Nick is the leading sales force researcher in the UK, and one of the world's leading scholars in the area. He completed his Ph.D. in sales management at Aston Business School, under the supervision of Prof. John Cadogan, in 2003. Since then, his primary area of interest in terms of business research has been the social and individual psychology of sales management and sales force performance. Within this context, Nick focuses on both intra-individual influences (e.g. psychological influences on individual performance), and social interactions, such as those between managers and salespeople (e.g. incentivization, motivation, and personal relationships), and between salespeople and customers. His work in this area has appeared in the Journal of Marketing Research, Industrial Marketing Management, the Journal of Business Research, the Journal of Personal Selling and Sales Management, and other leading journals. He has received multiple awards for this work.

At the same time, Nick has been a strong advocate of the informed use of neuroscientific methods to examine management research questions. He has been a key thought leader in the development of the Organizational Cognitive Neuroscience approach, of which a key aim is to integrate biological and neuroscientific models and methods with behavioral and social scientific methods, in a holistic multi-level framework and methodology. Since 2007, his writing in this area, and in the area of neuromarketing, is amongst the most highly cited in the area, and has appeared in Organization Science, the Journal of Management, Human Relations, and other leading journals. He delivered the Joseph Lister Award Lecture for the British Science Foundation for his work on neuromarketing.

Finally, since Nick's first ever publication in 2005, he has maintained a strong interest in measurement, and associated issues in philosophy of science (e.g. metaphysics, scientific realism, causality). Most recently, Nick has been especially interested in unpacking the underlying assumptions of psychological measurement, and especially the implications of philosophy of mind, consciousness, and neuroscientific advances, for social and psychological measurement. Further, Nick has been active in working within the ongoing debate regarding formative indicator models, arguing that there are significant problems inherent to their current theory and use. Nick's work in this area has appeared in Organizational Research Methods, Measurement: Interdisciplinary Research and Perspectives, the Journal of Business Research, the European Journal of Marketing, the Academy of Marketing Science Review, and multiple other journals, and has recieved a number of awards.

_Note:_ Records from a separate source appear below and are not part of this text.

Definition matter (text : string) : result (DecisionFrontmatter * string) :=
  let (open, s) := take_line text in
  if negb (String.eqb open "---") then Raise YAMLException else
  '(v_id, s) <- field "id" s ;;
  '(v_summary, s) <- field "summary" s ;;
  '(v_rationale, s) <- field "rationale" s ;;
  '(v_scope, s) <- list_field "scope" s ;;
  '(v_tags, s) <- list_field "tags" s ;;
  '(v_author, s) <- field "author" s ;;
  '(v_source, s) <- field "source" s ;;
  v_source <- named source_name [conversation; cli; hook; review] v_source ;;
  '(v_confidence, s) <- field "confidence" s ;;
  v_confidence <- named confidence_name [explicit; inferred; suggested] v_confidence ;;
  '(v_status, s) <- field "status" s ;;
  v_status <- named status_name STATUS_DIRS v_status ;;
  '(v_created, s) <- field "created" s ;;
  let (v_updated, s) := opt_field "updated" s in
  let (v_supersededBy, s) := opt_field "supersededBy" s in
  let (close, content) := take_line s in
  if negb (String.eqb close "---") then Raise YAMLException else
  Return (mkFrontmatter v_id v_summary v_rationale v_scope v_tags v_author
            v_source v_confidence v_status v_created v_updated v_supersededBy,
          content).

Definition line (key value : string) : string := key ++ ": " ++ value ++ nl.

Definition opt_line (key : string) (value : option string) : string :=
  match value with
  | Some v => line key v
  | None => ""
  end.

Definition list_lines (key : string) (values : list string) : string :=
  match values with
  | [] => key ++ ": []" ++ nl
  | _ => key ++ ":" ++ nl ++ String.concat "" (map (fun v => "  - " ++ v ++ nl) values)
  end.

Definition stringify (body : string) (fm : DecisionFrontmatter) : string :=
  "---" ++ nl
  ++ line "id" (fm_id fm)
  ++ line "summary" (fm_summary fm)
  ++ line "rationale" (fm_rationale fm)
  ++ list_lines "scope" (fm_scope fm)
  ++ list_lines "tags" (fm_tags fm)
  ++ line "author" (fm_author fm)
  ++ line "source" (source_name (fm_source fm))
  ++ line "confidence" (confidence_name (fm_confidence fm))
  ++ line "status" (status_name (fm_status fm))
  ++ line "created" (fm_created fm)
  ++ opt_line "updated" (fm_updated fm)
  ++ opt_line "supersededBy" (fm_supersededBy fm)
  ++ "---" ++ nl
  ++ ensure_newline body.

End Codec.

(** [path.posix.isAbsolute] *)
Definition posix_isAbsolute (p : string) : bool := startsWith p "/".

(** [path.posix.relative(from, to)] for a normalized [to] that is [from] or
    lies below it. *)
Definition relative_below (from to : string) : string :=
  if String.eqb to from then "" else drop (length from + 1) to.

(** A matcher for patterns without wildcards. *)
Definition literal_match (path pattern : string) : bool := String.eqb path pattern.

(** The digits of a time stamp read as one number: it orders UTC stamps of
    one format as their dates do. *)
Fixpoint digits_value (acc : Z) (s : string) : Z :=
  match s with
  | "" => acc
  | String c r =>
      if between 48 57 c
      then digits_value (10 * acc + Z.of_nat (code c - 48)) r
      else digits_value acc r
  end.

Definition stamp_time (iso : string) : Z := digits_value 0 iso.

(** The shape of a text, [d] standing for a digit and any other character
    for itself. *)
Fixpoint has_shape (shape s : string) : bool :=
  match shape, s with
  | "", "" => true
  | String p shape', String c s' =>
      (if Ascii.eqb p "d"%char then between 48 57 c else Ascii.eqb p c)
      && has_shape shape' s'
  | _, _ => false
  end.

(** A date reader for the stamps of the tests; any other text is no date. *)
Definition stamp_date (iso : string) : option Z :=
  if has_shape "dddd-dd-ddTdd:dd:ddZ" iso then Some (stamp_time iso) else None.

(** An index rendering that keeps the ids, one per line. *)
Definition ids_text (index : DecisionIndex) : string :=
  String.concat nl (map entry_id (decisions index)).

(** ** Sample data, after [makeDecision] of [src/store/store.test.ts] *)

Definition sample : Decision :=
  mkDecision "dec_20260212_test01" "Use PostgreSQL for persistence"
    "ACID compliance, JSON support, mature ecosystem"
    ["src/db/**/*.ts"; "src/models/**/*.ts"] ["database"; "persistence"]
    "rheapatel" conversation explicit active "2026-02-12T09:30:00Z" None None
    (Some "Evaluating database options for the backend.")
    (Some "All persistence goes through PostgreSQL.").

Definition with_context (d : Decision) (c : option string) : Decision :=
  mkDecision (id d) (summary d) (rationale d) (scope d) (tags d) (author d)
    (source d) (confidence d) (status d) (created d) (updated d)
    (supersededBy d) c (consequences d).

Definition with_scope (d : Decision) (s : list string) : Decision :=
  mkDecision (id d) (summary d) (rationale d) s (tags d) (author d)
    (source d) (confidence d) (status d) (created d) (updated d)
    (supersededBy d) (context d) (consequences d).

Nick would be interested in supervising top-quality doctoral students in many areas of sales management, organizational psychology, behavioral science, philosophy of science, and research methodology. However, any prospective students should be able to demonstrate an extremely strong background (e.g. a high quality degree or outstanding experience) in a highly quantitative field of study (e.g. engineering or computer science), econometrics or behavioral research methods (e.g. economics, finance, or quantitative psychology, sociology, or psychometrics), neuroscience, or if appropriate, philosophy of science or mind.